Trustees to be watchdogs in the debt market

With the aim of improving protection and transparency for investors in debt markets, the Securities and Exchange Board of India (SEBI) by its circulars of 8 October 2020 significantly amended the SEBI (Debenture Trustees) Regulations, 1993, the SEBI (Issue and Listing of Debt Securities) Regulations, 2008, and the SEBI (Listing Obligations and Disclosure Requirements) Regulations, 2015, collectively referred to as the debt regulations.

Under the amended debt regulations, debenture trust deeds will now be in two parts. Part A will contain statutory and standard information relating to the debt issue and part B will contain details specific to the particular debt issue. More clarity is required from SEBI in relation to the contents of each part, particularly those in part B. The approach taken by debenture trustees when reviewing the contents of each part will be crucial.

With respect to securities that back debt instruments, issuers shall either disclose in the information memorandum that the assets on which any charge is or will be created are unencumbered, or disclose that existing creditors have consented to the creation of subservient or equal ranking charges on such assets. Issuers will therefore have to obtain charge ceding letters from existing creditors before the issue of the information memorandum. Debenture trustees are required to perform independent due diligence before the creation of any charge to confirm that the issuers have complied with these requirements.

Issuers must create a recovery expense fund (REF), and debenture trustees must ensure compliance. The SEBI circular dated 22 October 2020, requires any issuer of debt securities to create an REF equal to 0.01% of the issue amount subject to a maximum of ₹2.5 million (US$33,000) per issuer. The information memorandum must also disclose the REF details and purpose. The debenture trustee may use the REF for such expenses as enforcing the security and the cost of calling meetings. Issuers listing debt securities on or after 1 January 2021 shall comply with the REF stipulation and issuers whose debt securities are already listed will have 90 days to create the REF. Whether the requirement to create the REF acts as a deterrent and results in issuers not opting for listed debt securities while raising funds remains to be seen.

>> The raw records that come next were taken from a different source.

(** C7, as the code has it.  [validateStateUpdate] accepts exactly the
    objects whose [type] is "state-update", that have own properties
    [state] and [timestamp], whatever their values, and that have no own
    property named "hasOwnProperty"; on an object whose [type] is
    "state-update" and that has such a property the check itself throws,
    and on every other value it answers no.  A message that is not
    accepted leaves the store, the instance, the middleware and the
    timers as they are: nothing happens, or the thrown check is logged.
    The handler never ends abruptly, neither at once nor when it resumes
    after its wait. *)
Theorem inbound_validation (w : World) (data : JVal) :
  (Echo.validateStateUpdate data = Ok true <-> Spec.presence_shape data)
  /\ ((exists e, Echo.validateStateUpdate data = Thrown e)
      <-> Spec.shadowed_shape data)
  /\ (Echo.validateStateUpdate data = Ok false -> Echo.onmessage data w = (Ok tt, w))
  /\ (Spec.shadowed_shape data ->
      Echo.onmessage data w = (Ok tt, emit (EvError MsgHandleMessageFailed) w))
  /\ (~ Spec.presence_shape data ->
      let w' := exec (Echo.onmessage data) w in
      store w' = store w /\ this w' = this w /\ mw w' = mw w /\ env w' = env w)
  /\ outcome (Echo.onmessage_body data) w = Ok tt
  /\ (forall h, outcome (Echo.onmessage_resume_body data h) w = Ok tt).
Proof.
  split; [apply validateStateUpdate_shape |
          split; [apply validateStateUpdate_throws |
                  split; [apply onmessage_ignores | split; [| split; [| split]]]]].
  - intro Hs. apply validateStateUpdate_throws in Hs. destruct Hs as [e He].
    apply (onmessage_check_throws data e w He).
  - intros Hn w'. unfold w', exec.
    destruct (Echo.validateStateUpdate data) as [[] | e] eqn:Ev.
    + exfalso. apply Hn, validateStateUpdate_shape, Ev.
    + rewrite (onmessage_ignores _ _ Ev). repeat split.
    + rewrite (onmessage_check_throws _ e _ Ev). repeat split.
  - apply try_catch_handler_ok.
  - intro h. apply try_catch_handler_ok.
Qed.

Lemma inbound_validation_witness :
  Echo.onmessage (JStr "hello") Demo.synced = (Ok tt, Demo.synced)
  /\ Echo.onmessage Demo.shadowed_message Demo.synced
     = (Ok tt, emit (EvError MsgHandleMessageFailed) Demo.synced)
  /\ state (store (exec (Echo.onmessage Demo.shadowed_message) Demo.synced))
     = Demo.count 0.
Proof.
  destruct (inbound_validation Demo.synced (JStr "hello")) as [_ [_ [Hi _]]].
  destruct (inbound_validation Demo.synced Demo.shadowed_message)
    as [_ [_ [_ [Ht [Hf _]]]]].
  split; [apply Hi; reflexivity | split].
  - apply Ht. repeat split; discriminate.
  - assert (Hn : ~ Spec.presence_shape Demo.shadowed_message).
    { intros [_ [_ [_ [_ H]]]]. discriminate H. }
    destruct (Hf Hn) as [Hs _]. cbv zeta in Hs. rewrite Hs. reflexivity.
Defined.

(** C7, as the specification states it, fails: a message whose timestamp
    is the string "soon" does not have the shape of the envelope, and the
    receiver applies it. *)
Lemma odd_message_is_applied :
  Spec.envelope_shape Demo.odd_message = false
  /\ state (store Demo.synced) = Demo.count 0
  /\ state (store (exec (Echo.onmessage Demo.odd_message) Demo.synced)) = Demo.count 7.
Proof. repeat split; reflexivity. Qed.

(** The toggle, as far as the specification is right about it.
    [sync(true)] with a channel open and [sync(false)] with none are
    no-ops; [sync(false)] twice is [sync(false)] once; [sync(false)] with
    a channel open closes it, forgets it and clears the last hash, and a
    [sync(true)] made at once starts with no last hash. *)
Lemma sync_toggle (w : World) :
  (forall c, channel (this w) = Some c -> Echo.sync true w = (Ok tt, w))
  /\ (channel (this w) = None -> Echo.sync false w = (Ok tt, w))
  /\ exec (Echo.sync false) (exec (Echo.sync false) w) = exec (Echo.sync false) w
  /\ (forall c,
        channel (this w) = Some c ->
        let w' := exec (Echo.sync false) w in
        channel (this w') = None
        /\ lastSyncHash (this w') = None
        /\ trace w' = trace w ++ [EvClose c]
        /\ lastSyncHash (this (exec (Echo.sync true) w')) = None).
Proof.
  split; [| split; [| split]].
  - intros c. apply sync_true_enabled.
  - apply sync_false_disabled.
  - unfold exec. destruct (channel (this w)) as [c |] eqn:Ec.
    + rewrite (sync_false_run c w Ec). cbn [snd].
      rewrite sync_false_disabled; reflexivity.
    + rewrite (sync_false_disabled w Ec). cbn [snd].
      rewrite sync_false_disabled; auto.
  - intros c Ec w'. unfold w', exec. rewrite (sync_false_run c w Ec). cbn [snd].
    split; [reflexivity | split; [reflexivity | split; [reflexivity |]]].
    unfold Echo.sync. rewrite bind_gets. cbn [is_some channel this upd_this
      with_lastSyncHash with_channel emit Bool.eqb].
    etransitivity; [apply (initializeSync_lastSyncHash _) | reflexivity].
Qed.

(** On the store with its channel open: before [sync(false)] the last
    hash is that of the initial broadcast, and after [sync(false)] and
    [sync(true)] at once a new channel is open and the initial state is
    scheduled to be broadcast again. *)
Example toggle_on_synced :
  lastSyncHash (this Demo.synced)
  = Some (Demo.hash_of (Demo.count 0))
  /\ channel (this (exec (Echo.sync true) (exec (Echo.sync false) Demo.synced)))
     = Some 2%nat
  /\ map t_task (timers (env (exec (Echo.sync true)
                                   (exec (Echo.sync false) Demo.synced))))
     = [TBroadcast (Demo.count 0)
          (Demo.hash_of (Demo.count 0))].
Proof. repeat split; reflexivity. Qed.

(** C8.  The specification has [sync(false)] clear the last hash so that
    re-enabling starts clean.  [sync(false)] does set [lastSyncHash] to
    null, but it leaves the timer of [broadcastState] pending.  For every
    store with its channel open and the broadcast of its state pending:
    after [sync(false)] the channel is closed and the hash cleared, and
    the timer is still there; when it expires it posts nothing (there is
    no channel) and stores its hash; and the start of the sync that
    follows ([initializeSync] from its [try] on, which is all of
    [sync(true)] on a store that is not on IndexedDB) opens a channel with
    that hash remembered, finds the hash of its state equal to it, and
    schedules and posts nothing: the state is never sent. *)
Theorem pending_broadcast_defeats_the_clean_start
    (w : World) (t : Timer) (c : nat) (h : Hash) :
  channel (this w) = Some c ->
  sync_opt (options (this w)) = true ->
  Echo.find_timer (t_id t) w = Some t ->
  t_task t = TBroadcast (state (store w)) h ->
  JSON_stringify (state (store w)) = Ok h ->
  let w1 := exec (Echo.sync false) w in
  let w2 := exec (Echo.fire (t_id t)) w1 in
  let w3 := exec Echo.initializeSync_resume w2 in
  (channel (this w1) = None /\ lastSyncHash (this w1) = None
   /\ trace w1 = trace w ++ [EvClose c]
   /\ timers (env w1) = timers (env w))
  /\ (state (store w2) = state (store w)
      /\ posts (trace w2) = posts (trace w)
      /\ channel (this w2) = None
      /\ lastSyncHash (this w2) = Some h)
  /\ (channel (this w3) = Some (next_channel (env w))
      /\ lastSyncHash (this w3) = Some h
      /\ timers (env w3) = timers (env w2)
      /\ posts (trace w3) = posts (trace w))
  /\ (Echo.has_name (options (this w)) = true ->
      has_BroadcastChannel (env w) = true ->
      Echo.is_indexedDB (options (this w)) = false ->
      Echo.sync true w2 = (Ok tt, w3)).
Proof.
  intros Hc Hs Ef Et Hh. cbv zeta. unfold exec.
  rewrite (sync_false_run c w Hc). cbn [snd].
  set (w1 := upd_this (with_lastSyncHash None)
               (upd_this (with_channel None) (emit (EvClose c) w))).
  assert (F : Echo.fire (t_id t) w1 = _)
    by (apply (fire_broadcast_closed t (state (store w)) h w1);
        [exact Ef | exact Et | reflexivity]).
  rewrite F. cbn [snd].
  match goal with
  | |- context [Echo.initializeSync_resume ?u] => set (w2 := u)
  end.
  assert (R : Echo.initializeSync_resume w2 = _)
    by (apply (initializeSync_resume_skips h w2); [exact Hs | exact Hh | reflexivity]).
  rewrite R. cbn [snd].
  split; [repeat split | split; [| split]].
  - split; [reflexivity | split; [| split; reflexivity]].
    unfold w2, w1. cbn. rewrite posts_app. cbn. apply app_nil_r.
  - split; [reflexivity | split; [reflexivity | split; [reflexivity |]]].
    unfold w2, w1. cbn. rewrite posts_app. cbn. apply app_nil_r.
  - intros Hn Hb Hi.
    rewrite (sync_true_closed w2) by reflexivity.
    rewrite (initializeSync_opens w2 Hn Hb Hi).
    unfold try_catch.
    rewrite (broadcastState_skips _ h); [reflexivity | exact Hh | reflexivity].
Qed.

In the case of listed non-convertible debt securities, the issuer shall maintain 100% asset cover or such higher cover as may be prescribed in the information memorandum or debenture trust deed. It is therefore important to set out clearly in information memorandums and debenture trust deeds the higher asset cover that investors require issuers to maintain in relation to non-convertible debt securities.

In its circular of 13 October 2020, the SEBI prescribed standard procedures to be followed by debenture trustees when the issuers of listed debt securities default, including seeking consent from the investors to enforce the security and entering into intercreditor agreements (ICA). When a default occurs, the debenture trustee shall within three days send a notice to all debenture holders. If the majority of debenture holders disagree with the intention to enforce securities as detailed in the notice, the debenture trustee shall not enforce the security. When 75% of the debenture holders by value of the outstanding debt and 60% of the debenture holders by number at the international securities identification number (ISIN) level, consent to the proposal in the notice to enter into an ICA the debenture trustee shall enter into the ICA.

Debenture trustees will be empowered to consider the resolution plan on behalf of the debenture holders. If the proposed resolution plan imposes conditions on the debenture trustee that are not in accordance with the regulations to which the debentures or debentures trustee are subject, the resolution plan is not implemented within 180 days from the end of the review period, or if the terms of the approved resolution plan are breached by any of the signatories, the debenture trustee has a right to exit the ICA. Debenture trustees therefore must ensure that their rights to exit the ICA under these circumstances are appropriately incorporated in the ICA.

The SEBI seems to expect debenture trustees to play a vital and more proactive role in protecting the interests of the debenture holders. Furthermore, the focus of the SEBI seems to be on ensuring that upfront disclosures are made and that stricter conditions apply to the issuers of debt instruments.